Prostate cancer is treated at PMCC with technology that is available only at a limited number of advanced healthcare facilities. The use of the dual console Da Vinci Xi Robotic Surgical system is a setup that PMCC boasts in being the only centre in Australia that has one, enabling not only operations that are performed efficiently and with precision, but also allowing for a coveted opportunity for robotic surgical training for fellows and registrars. The robotic surgical system enables radical prostatectomies to be performed instead of the traditional open procedure. Although oncological outcomes such as overall survival and cancer recurrence are similar to open procedures, robotic procedures allow for fewer surgical complications like bleeding, are cosmetically nicer (small port-site scars versus large midline scars), and also allow for shorter post-operative hospital stays (one versus three or four days). From a patient’s point of view, this option would be preferable, but is it not obvious that such a procedure has an extremely limited accessibility? It is saddening to see that patients would be geographically discriminated against advanced treatments like robotic prostatectomies, resulting in an imbalance in the quality of healthcare provision across Australia.
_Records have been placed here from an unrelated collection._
Lemma raw_plan_loop_sound steps cursor items last items' :
  raw_plan_loop spec capacity unit steps cursor items = Some (last, items') ->
  0 <= cursor <= INT64_MAX + 2 -> NoDup steps ->
  Forall (fun st => (snd st < length items)%nat) steps ->
  length items' = length items /\
  (forall second file, (second, file) ∉ steps ->
     raw_part (item_at items' file) second = raw_part (item_at items file) second) /\
  (forall file, Forall (fun st => snd st <> file) steps ->
     rf_bytes (item_at items' file) = rf_bytes (item_at items file)) /\
  Forall (fun st => snd (raw_part (item_at items' (snd st)) (fst st)) =
                      planned_count spec unit (fst st) (snd st) /\
                    (planned_count spec unit (fst st) (snd st) = 0 ->
                     fst (raw_part (item_at items' (snd st)) (fst st)) = 0) /\
                    rf_bytes (item_at items' (snd st)) =
                      ldtm_raw_file_bytes (Some spec) (snd st)) steps /\
  chained cursor (step_extents items' steps) last (capacity / unit).
Proof.
  revert cursor items. induction steps as [|[second file] steps IH];
    intros cursor items H Hc Hnd Hf; simpl in H.
  { injection H as <- <-. by split_and!. }
  destruct (raw_plan_step spec capacity unit second file cursor) as [[store|] cursor'] eqn:Hs; [|done].
  inversion_clear Hnd as [|? ? Hnin Hnd']. apply Forall_cons_iff in Hf as [Hf0 Hf]. simpl in Hf0.
  apply raw_plan_step_spec in Hs as (Hstore & Hc' & Hcur); [|done].
  assert (Hlen : length (alter store file items) = length items) by apply length_alter.
  apply IH in H as (H1 & H2 & H3 & H4 & H5); [|done|done|by rewrite Hlen].
  assert (Hitem : forall j, item_at (alter store file items) j =
    if Nat.eqb file j then store (item_at items j) else item_at items j)
    by (intros; by apply nth_alter).
  pose proof (Hstore (item_at items file)) as (Hp1 & Hp2 & Hp3).
  assert (Hpart : raw_part (item_at items' file) second =
      (if planned_count spec unit second file =? 0 then 0 else cursor,
       planned_count spec unit second file)).
  { rewrite H2 by done. rewrite Hitem, Nat.eqb_refl. exact Hp1. }
  split_and!.
  - lia.
  - intros second' file' Hnin'. apply not_elem_of_cons in Hnin' as [Hne Hnin'].
    rewrite H2 by done. rewrite Hitem. destruct (Nat.eqb_spec file file') as [->|]; [|done].
    replace second' with (negb second) by (destruct second, second'; done || by destruct Hne). done.
  - intros file' Hn. apply Forall_cons_iff in Hn as [Hne Hn]. simpl in Hne.
    rewrite H3 by done. rewrite Hitem. by destruct (Nat.eqb_spec file file').
  - constructor; [|done]. simpl. rewrite Hpart. split; [done|]. split; [by intros ->|].
    destruct (decide (Forall (fun st => snd st <> file) steps)) as [Hall|Hex].
    + rewrite H3 by done. by rewrite Hitem, Nat.eqb_refl.
    + apply not_Forall_Exists in Hex; [|apply _]. apply Exists_exists in Hex as ([se fi] & Hin & Hx).
      simpl in Hx. rewrite Forall_forall in H4. destruct (H4 _ Hin) as (_ & _ & Hb). simpl in Hb.
      destruct (decide (fi = file)) as [->|]; [done|]. by destruct Hx.
  - unfold step_extents in *. cbn [map List.filter fst snd]. rewrite Hpart. cbn [snd].
    destruct Hcur as [[-> ->]|(Hpos & Hle & ->)]; [done|].
    rewrite (proj2 (Z.eqb_neq _ 0)) by lia. simpl. auto.
Qed.
End Plan.

(** ** Lemmas: the payload oracle *)

Definition raw_emit (state : Z) (i : nat) : Z :=
  u8 (Z.shiftr (Nat.iter (S i) raw_xorshift state) 56).

(** The byte of [file] at [logical]. *)
Definition raw_byte (file : nat) (logical : Z) : Z :=
  raw_emit (raw_seed file logical) (Z.to_nat (logical mod 4096)).

Lemma raw_emit_succ state i : raw_emit state (S i) = raw_emit (raw_xorshift state) i.
Proof. unfold raw_emit. by rewrite (Nat.iter_succ_r (S i)). Qed.

Lemma raw_page_loop_spec n index within state :
  raw_page_loop n (Z.of_nat index) (Z.of_nat within) state =
  map (raw_emit state) (List.seq (within - index) (n - (within - index))).
Proof.
  revert index state. induction n as [|n IH]; intros index state; [done|].
  cbn [raw_page_loop]. replace (Z.of_nat index + 1) with (Z.of_nat (S index)) by lia.
  rewrite IH. destruct (Z.leb_spec (Z.of_nat within) (Z.of_nat index)) as [H|H].
  - replace (within - index)%nat with O by lia. replace (within - S index)%nat with O by lia.
    rewrite !Nat.sub_0_r. simpl. f_equal. rewrite <- seq_shift, map_map.
    apply map_ext. intros. by rewrite raw_emit_succ.
  - replace (within - index)%nat with (S (within - S index)) by lia.
    rewrite Nat.sub_succ, <- seq_shift, map_map. apply map_ext. intros. by rewrite raw_emit_succ.
Qed.

Lemma raw_page_spec file logical take :
  0 <= logical -> 0 <= take -> logical mod 4096 + take <= 4096 ->
  raw_page_loop (Z.to_nat (logical mod 4096 + take)) 0 (logical mod 4096)
    (raw_seed file logical) = map (raw_byte file) (seqZ logical take).
Proof.
  intros Hl Ht Hp. pose proof (Z.mod_pos_bound logical 4096).
  pose proof (Z.div_mod logical 4096).
  pose proof (raw_page_loop_spec (Z.to_nat (logical mod 4096 + take)) 0
    (Z.to_nat (logical mod 4096)) (raw_seed file logical)) as H2.
  rewrite Z2Nat.id in H2 by lia. change (Z.of_nat 0) with 0 in H2. rewrite H2.
  rewrite Nat.sub_0_r. replace (_ - _)%nat with (Z.to_nat take) by lia.
  unfold seqZ. rewrite map_map.
  apply list_eq. intros i. unfold raw_byte, raw_seed.
  rewrite !list_lookup_fmap. destruct (decide (i < Z.to_nat take)%nat) as [Hi|Hi].
  - rewrite !lookup_seq_lt by done. simpl. f_equal.
    assert ((Z.of_nat i + logical) / 4096 = logical / 4096) as ->.
    { symmetry. apply (Z.div_unique _ 4096 _ (logical mod 4096 + Z.of_nat i)); lia. }
    assert ((Z.of_nat i + logical) mod 4096 = logical mod 4096 + Z.of_nat i) as ->.
    { symmetry. apply (Z.mod_unique _ 4096 (logical / 4096)); lia. }
    f_equal. lia.
  - rewrite !lookup_seq_ge by lia. done.
Qed.

Lemma raw_payload_loop_spec fuel bytes file logical :
  0 <= bytes -> 0 <= logical -> logical + bytes <= TWO64 ->
  bytes = 0 \/ logical mod 4096 + bytes <= 4096 * Z.of_nat fuel ->
  raw_payload_loop fuel bytes file logical = map (raw_byte file) (seqZ logical bytes).
Proof.
  revert bytes logical. induction fuel as [|fuel IH]; intros bytes logical Hb Hl Ht Hf;
    pose proof (Z.mod_pos_bound logical 4096).
  { destruct Hf as [-> | Hf]; [done|]. by replace bytes with 0 by lia. }
  cbn [raw_payload_loop]. destruct (Z.eqb_spec bytes 0) as [->|Hn]; [done|].
  set (w := logical mod 4096) in *. set (take := Z.min (4096 - w) bytes).
  assert (0 < take <= bytes) by lia.
  replace (seqZ logical bytes) with (seqZ logical take ++ seqZ (logical + take) (bytes - take))
    by (rewrite <- seqZ_app by lia; f_equal; lia).
  rewrite map_app. f_equal.
  - unfold w. apply raw_page_spec; unfold w in *; lia.
  - destruct (Z.eq_dec (bytes - take) 0) as [->|Hr]; [by destruct fuel|].
    unwrap64. apply IH; try lia. right.
    assert (take = 4096 - w) as -> by lia.
    assert ((logical + (4096 - w)) mod 4096 = 0) as ->; [|lia].
    replace (logical + (4096 - w)) with ((logical / 4096 + 1) * 4096)
      by (unfold w; pose proof (Z.div_mod logical 4096); lia).
    apply Z.mod_mul. lia.
Qed.

Lemma raw_payload_spec bytes file logical :
  0 <= bytes -> 0 <= logical -> logical + bytes <= TWO64 ->
  ldtm_raw_payload bytes file logical = map (raw_byte file) (seqZ logical bytes).
Proof.
  intros. unfold ldtm_raw_payload. apply raw_payload_loop_spec; try done. right.
  pose proof (Z.mod_pos_bound logical 4096). pose proof (Z.mod_pos_bound bytes 4096).
  pose proof (Z.div_mod bytes 4096). assert (0 <= bytes / 4096) by (apply Z.div_pos; lia). lia.
Qed.

(** ** Lemmas: verification *)

Lemma raw_check_loop_spec fuel check fd file physical logical bytes t o :
  0 <= bytes -> 0 <= logical -> logical + bytes <= 62914560 ->
  (file < length (rc_done check))%nat -> nth file (rc_done check) 0 = logical ->
  bytes <= RAW_BUFFER * (Z.of_nat fuel - 1) ->
  runs (raw_check_loop fuel check fd file physical logical bytes) t o ->
  exists check' ok, o = Returned (check', ok) /\
  rc_spec check' = rc_spec check /\ rc_seen check' = rc_seen check /\
  length (rc_done check') = length (rc_done check) /\
  (forall f, f <> file -> nth f (rc_done check') 0 = nth f (rc_done check) 0) /\
  logical <= nth file (rc_done check') 0 <= logical + bytes /\
  (forall i, logical <= i < nth file (rc_done check') 0 ->
     exists p l n, Event (RawPread fd p n) (Ok (ldtm_raw_payload n file l)) ∈ t /\
       l <= i < l + n) /\
  if ok : bool then nth file (rc_done check') 0 = logical + bytes
  else exists p l n r, Event (RawPread fd p n) r ∈ t /\ r <> Ok (ldtm_raw_payload n file l).
Proof.
  revert check physical logical bytes t.
  induction fuel as [|fuel IH]; intros check physical logical bytes t Hb Hl Hlb Hfile Hdone Hfuel H;
    [unfold RAW_BUFFER in *; lia|].
  cbn [raw_check_loop] in H. destruct (Z.eqb_spec bytes 0) as [->|Hn].
  { apply runs_inv in H as [-> ->]. exists check, true. split_and!; try done; try lia. }
  set (take := Z.min bytes RAW_BUFFER) in *. cbv zeta in H.
  assert (0 < take <= bytes /\ take <= RAW_BUFFER) by (unfold RAW_BUFFER in *; lia).
  apply runs_inv in H as (r & t' & -> & H). cbn [pbind] in H.
  assert (Hfail : r <> Ok (ldtm_raw_payload take file logical) ->
    exists p l n r0, Event (RawPread fd p n) r0 ∈ Event (RawPread fd physical take) r :: t' /\
      r0 <> Ok (ldtm_raw_payload n file l)).
  { intros. exists physical, logical, take, r. split; [left|done]. }
  destruct r as [actual|e].
  2: { apply runs_inv in H as [-> ->]. exists check, false. split_and!; try done; try lia.
       by apply Hfail. }
  case_bool_decide as Heq; simpl negb in H; cbv iota in H.
  2: { apply runs_inv in H as [-> ->]. exists check, false. split_and!; try done; try lia.
       apply Hfail. congruence. }
  set (check1 := mkCheck _ _ _) in H.
  assert (Hd1 : forall f, nth f (rc_done check1) 0 =
    if Nat.eqb file f then logical + take else nth f (rc_done check) 0).
  { intros f. simpl. rewrite nth_alter by done. destruct (Nat.eqb_spec file f) as [<-|]; [|done].
    rewrite Hdone. unwrap64. done. }
  unwrap64. apply IH in H as (check' & ok & -> & H1 & H2 & H3 & H4 & H5 & H6 & H7);
    [| lia | lia | lia | unfold check1; simpl; by rewrite length_alter | by rewrite Hd1, Nat.eqb_refl
     | unfold RAW_BUFFER in *; lia].
  exists check', ok. split; [done|]. split_and!; try done; try lia.
  - rewrite H3. apply length_alter.
  - intros f Hf. rewrite H4 by done. rewrite Hd1. by destruct (Nat.eqb_spec file f).
  - intros i Hi. destruct (Z_lt_dec i (logical + take)) as [Hlt|Hge].
    + exists physical, logical, take. split; [rewrite <- Heq; left|lia].
    + destruct (H6 i) as (p & l & n & Hin & ?); [lia|]. exists p, l, n. split; [by right|done].
  - destruct ok; [lia|]. destruct H7 as (p & l & n & r & Hin & ?). exists p, l, n, r.
    split; [by right|done].
Qed.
Despite the limited access to robotic procedures, I was glad to hear that PMCC does its best to enable patients across Australia to benefit from their care. Not only has PMCC committed to delivering healthcare primarily for the public healthcare system (essentially allowing for robotic procedures without expenses for patients), but it has also been known to fly patients over to the centre for treatment from areas across Australia, including regional Victoria and Queensland. In addition, the workup for prostate cancer requires staging scans pre-operatively to any treatment planned. The PSMA PET/CT scan would normally cost a patient out of pocket $AUD5-600 as a minimum. At PMCC, I was pleasantly surprised to hear that patients being treated at this centre received these scans free of charge, with PMCC absorbing the costs altogether. Seeing the magnanimous gestures offered by PMCC truly humbled me to see what healthcare should ideally be like, and that in essence, this centre acts as a ‘haven’ of healthcare for patients who need it the most desperately.
My only hope for the future, not only for cancer care but for all healthcare, is for more of these ‘havens’ to appear throughout Australia and worldwide. I hope for healthcare facilities to do what they can in their own powers to minimise inequality in accessibility and availability of quality healthcare. Medicine is a noble profession, where we naturally assume the role of putting the patient’s best interests at heart. It is our job as current and future healthcare professionals to uphold this value, and to remind ourselves that there is always more to be done. I would like to end by sharing a quote widely displayed around the PMCC building for patients and staff to reflect on, as I have done so in this report:
“Nothing but the best is good enough in the treatment of cancer” Sir Peter MacCallum, 1949
Liang Qu FRSA is a medical student and researcher, with special interests in cancer care and global health.